##### DATA PROVIDED #####

Example split_character_overrun :
  entry_orths_to_string
    (three_orths (Some [195; 169; 195; 169]) (Some (bytes "b")) (Some (bytes "c")))
    entry_doc (Some 2%positive) 4 (Some []) = None.
Proof. reflexivity. Qed.

Example full_table_overrun :
  entry_orths_to_string
    (full_table (Some (bytes "a")) (Some (bytes "b")) (Some (bytes "c")))
    entry_doc (Some 2%positive) 64 (Some []) = None.
Proof. reflexivity. Qed.

End XmlRuns.

(** * Further properties: the extension function and the scanner *)

Module ExtensionFacts.
Import Braces BracesFacts Xml Extension.

Lemma brace_false c : brace c = false → opener c = false ∧ closer_of c = None.
Proof.
  unfold brace. rewrite orb_false_iff, bool_decide_eq_false.
  intros [? Hc]. split; [done|]. destruct (closer_of c); [|done].
  exfalso. apply Hc. by eexists.
Qed.

(** The scan looks at the braces only. *)
Lemma scan_spec_filter cap s : ∀ stk,
  scan_spec cap s stk = scan_spec cap (filter (λ c, brace c = true) s) stk.
Proof.
  induction s as [|c s IH]; intros stk; [done|].
  destruct (brace c) eqn:Hb.
  - rewrite filter_cons_True by done. simpl.
    destruct (opener c); [case_decide; [apply IH | done]|].
    destruct (closer_of c); [|apply IH].
    destruct stk; [done|]. case_decide; [apply IH | done].
  - rewrite filter_cons_False by (by rewrite Hb).
    destruct (brace_false c Hb) as [Hop Hcl]. simpl. rewrite Hop, Hcl. apply IH.
Qed.

Lemma scan_result stack0 s rest :
  length stack0 = 100%nat → s ≠ [] → nul_free s →
  contains_unbalanced_braces stack0 (Some (cstring s rest))
    = Some (scan_spec 100 s []).
Proof.
  intros Hl Hne Hnul. unfold contains_unbalanced_braces.
  apply cub_loop_spec; auto using holds_init.
Qed.

(** X1: bytes other than the six braces do not count: two non-empty
    strings with the same braces in the same order get the same answer. *)
Theorem X1_other_bytes_skipped stack0 stack0' s s' rest rest' :
  length stack0 = 100%nat → length stack0' = 100%nat →
  s ≠ [] → nul_free s → s' ≠ [] → nul_free s' →
  filter (λ c, brace c = true) s = filter (λ c, brace c = true) s' →
  contains_unbalanced_braces stack0 (Some (cstring s rest))
    = contains_unbalanced_braces stack0' (Some (cstring s' rest')).
Proof.
  intros Hl Hl' Hne Hnul Hne' Hnul' Hf.
  rewrite !scan_result by done.
  by rewrite (scan_spec_filter 100 s), (scan_spec_filter 100 s'), Hf.
Qed.

Lemma X1_other_bytes_skipped_witness :
  contains_unbalanced_braces (repeat 0 100) (Some (cstring (bytes "f(x)[1]") []))
    = contains_unbalanced_braces (repeat 7 100)
        (Some (cstring (bytes "()[]") [40; 40])).
Proof.
  apply (X1_other_bytes_skipped (repeat 0 100) (repeat 7 100)
           (bytes "f(x)[1]") (bytes "()[]") [] [40; 40]).
  - reflexivity.
  - reflexivity.
  - discriminate.
  - repeat constructor; discriminate.
  - discriminate.
  - repeat constructor; discriminate.
  - reflexivity.
Defined.

Lemma excess_app s1 s2 : excess (s1 ++ s2) = excess s1 + excess s2.
Proof. induction s1 as [|c s1 IH]; simpl; lia. Qed.

Lemma Balanced_excess d s : Balanced d s → excess s = 0.
Proof.
  induction 1 as [d|d c s Hop Hcl _ IH|d o c s1 s2 Hcl _ IH1 _ IH2]; simpl.
  - done.
  - rewrite Hop, Hcl. rewrite bool_decide_eq_false_2 by (by intros [? ?]). lia.
  - rewrite excess_app. simpl.
    rewrite (closer_of_opener _ _ Hcl), (closer_not_opener _ _ Hcl), Hcl.
    rewrite bool_decide_eq_true_2 by (by eexists). lia.
Qed.

(** X2: one brace too many is found: a brace put anywhere into a string
    whose braces are all closed in the order opened makes the answer
    TRUE. *)
Theorem X2_added_brace_found stack0 s1 s2 c rest d :
  length stack0 = 100%nat → nul_free s1 → nul_free s2 →
  Balanced d (s1 ++ s2) → brace c = true →
  contains_unbalanced_braces stack0 (Some (cstring (s1 ++ c :: s2) rest))
    = Some true.
Proof.
  intros Hl Hn1 Hn2 Hbal Hc.
  assert (c ≠ 0) as Hc0.
  { intros ->. by vm_compute in Hc. }
  assert (s1 ++ c :: s2 ≠ []) by (by destruct s1).
  assert (nul_free (s1 ++ c :: s2)).
  { apply Forall_app. split; [done|]. by constructor. }
  rewrite scan_result by done.
  f_equal. destruct (scan_spec 100 (s1 ++ c :: s2) []) eqn:Hs; [done|].
  apply scan_spec_balanced, Balanced_excess in Hs.
  apply Balanced_excess in Hbal.
  rewrite excess_app in Hs, Hbal. simpl in Hs.
  unfold brace in Hc. destruct (opener c); [lia|].
  simpl in Hc. rewrite Hc in Hs. lia.
Qed.

Lemma X2_added_brace_found_witness :
  contains_unbalanced_braces (repeat 0 100) (Some (cstring (bytes "(a]b)") []))
    = Some true.
Proof.
  apply (X2_added_brace_found (repeat 0 100) (bytes "(a") (bytes "b)") 93 [] 100).
  - reflexivity.
  - repeat constructor; discriminate.
  - repeat constructor; discriminate.
  - apply scan_spec_balanced. reflexivity.
  - reflexivity.
Defined.

(** X3: two strings that pass, one after the other, pass. *)
Theorem X3_concatenation_passes stack0 s1 s2 rest :
  length stack0 = 100%nat →
  s1 ≠ [] → nul_free s1 → s2 ≠ [] → nul_free s2 →
  contains_unbalanced_braces stack0 (Some (cstring s1 rest)) = Some false →
  contains_unbalanced_braces stack0 (Some (cstring s2 rest)) = Some false →
  contains_unbalanced_braces stack0 (Some (cstring (s1 ++ s2) rest)) = Some false.
Proof.
  intros Hl Hne1 Hn1 Hne2 Hn2.
  assert (s1 ++ s2 ≠ []) by (by destruct s1).
  assert (nul_free (s1 ++ s2)) by (by apply Forall_app).
  rewrite !scan_result by done.
  intros [= H1] [= H2]. f_equal.
  apply scan_spec_balanced in H1.
  by rewrite (scan_balanced 100 100 s1 H1 [] s2) by (simpl; lia).
Qed.

Lemma X3_concatenation_passes_witness :
  contains_unbalanced_braces (repeat 0 100) (Some (cstring (bytes "(a)[b]") []))
    = Some false.
Proof.
  apply (X3_concatenation_passes (repeat 0 100) (bytes "(a)") (bytes "[b]") []).
  - reflexivity.
  - discriminate.
  - repeat constructor; discriminate.
  - discriminate.
  - repeat constructor; discriminate.
  - reflexivity.
  - reflexivity.
Defined.

(** The loop over nodes whose contents are NULL or non-empty strings. *)
Lemma nodes_loop_texts stack0 text behind nodes :
  length stack0 = 100%nat →
  Forall (λ n, ∀ s, text n = Some s → s ≠ [] ∧ nul_free s) nodes →
  ∃ b, nodes_loop stack0 (content_of text behind) nodes false = Some b ∧
       (b = false ↔ Forall (λ n, ∀ s, text n = Some s → Balanced 100 s) nodes).
Proof.
  intros Hl. induction 1 as [|n nodes Hn _ (b & IH & Hiff)].
  - exists false. split; [done|]. split; [constructor | done].
  - cbn [nodes_loop]. unfold content_of at 1.
    destruct (text n) as [s|] eqn:Ht; cbn [fmap option_fmap option_map].
    + destruct (Hn s eq_refl) as [Hne Hnul]. rewrite scan_result by done.
      destruct (scan_spec 100 s []) eqn:Hs.
      * exists true. split; [done|]. split; [done|].
        intros [Hb _]%Forall_cons. apply (Hb s), scan_spec_balanced in Ht.
        congruence.
      * exists b. split; [done|]. rewrite Hiff, Forall_cons.
        split; [|tauto]. intros ?. split; [|done].
        intros s' Hs'. rewrite Ht in Hs'. injection Hs' as <-.
        by apply scan_spec_balanced.
    + exists b. split; [done|]. rewrite Hiff, Forall_cons.
      split; [|tauto]. intros ?. split; [|done].
      intros s' Hs'. by rewrite Ht in Hs'.
Qed.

#####

> [REQUIRED WORK] Starting at the line that contains "(cstring s' rest'))." and stopping after the line that contains "contains_unbalanced_braces (repeat 7 100)", write out every line exactly as it appears above, and no other line.

> [RESPONSE TO THIS TASK]
    = contains_unbalanced_braces stack0' (Some (cstring s' rest')).
Proof.
  intros Hl Hl' Hne Hnul Hne' Hnul' Hf.
  rewrite !scan_result by done.
  by rewrite (scan_spec_filter 100 s), (scan_spec_filter 100 s'), Hf.
Qed.

Lemma X1_other_bytes_skipped_witness :
  contains_unbalanced_braces (repeat 0 100) (Some (cstring (bytes "f(x)[1]") []))
    = contains_unbalanced_braces (repeat 7 100)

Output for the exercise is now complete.